::: MATERIAL SHOWN

(* ===== verification/PppLink.v ===== *)
(** * Two ends of a PPP link

    The composition of the framing, the packet headers and the negotiation: IP
    packets cross a link whose two ends are ready, and two negotiators that talk
    to each other become ready. *)

From stdpp Require Import base numbers list list_numbers gmap.
From Stdlib Require Import ZArith Lia.
From S2P Require Import Prelude PppFrame PppControl PppNegotiation.

Local Open Scope Z_scope.
Local Open Scope record_scope.

Module Link.
Import Negotiator.

(** ** IP packets *)

(** The packet an outbound packet is framed from. *)
Definition frame_of (p : PppOutboundPacket) : list Z :=
  PppControl.build_ppp_packet_header (out_protocol p) (protocol_compression p)
    (address_compression p) ++ out_payload p.

(** The receiver handles the frames one after another. *)
Definition handle_frames (frames : list (list Z)) (now : Z) : N (list (option (list Z))) :=
  for_each (fun received frame =>
              event ← handle_frame frame now; mret (received ++ [delivered event])) frames [].

Lemma header_length p pc ac :
  (length (PppControl.build_ppp_packet_header p pc ac) <= 4)%nat
  /\ PppControl.build_ppp_packet_header p pc ac <> [].
Proof.
  unfold PppControl.build_ppp_packet_header.
  repeat case_match; rewrite ?length_app, ?length_to_be_bytes; (split; [simpl; lia|]);
    by intros [? E]%app_eq_nil || done.
Qed.

Lemma ipv4_protocol_ok : PppControl.protocol_ok PPP_PROTOCOL_IPV4.
Proof. by repeat split. Qed.

Lemma ipv6_protocol_ok : PppControl.protocol_ok PPP_PROTOCOL_IPV6.
Proof. by repeat split. Qed.

(** What [build_data_packet] accepts. *)
Lemma build_data_inv n p out :
  build_data_packet n p = Ok out ->
  p <> [] /\ len p <= local_mru n /\ phase n = Network
  /\ ((out = outbound_packet n PPP_PROTOCOL_IPV4 p /\ want_ipv4 n = true)
      \/ (out = outbound_packet n PPP_PROTOCOL_IPV6 p /\ want_ipv6 n = true)).
Proof.
  unfold build_data_packet. case_decide as Hp; [done|].
  destruct p as [|b p]; [done|]. case_decide; [done|].
  destruct (_ && want_ipv4 n) eqn:E4.
  - apply andb_prop in E4 as [_ E4]. intros <-%Ok_inj.
    split; [done|]. split; [lia|]. split; [done|]. by left.
  - destruct (_ && want_ipv6 n) eqn:E6; [|by destruct (decide (_ ∨ _))].
    apply andb_prop in E6 as [_ E6]. intros <-%Ok_inj.
    split; [done|]. split; [lia|]. split; [done|]. by right.
Qed.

::::::

ACTIVITY -
Which lines above contain the word "Open"? Copy all of them.

THE COMPLETED TASK -
Local Open Scope Z_scope.
Local Open Scope record_scope.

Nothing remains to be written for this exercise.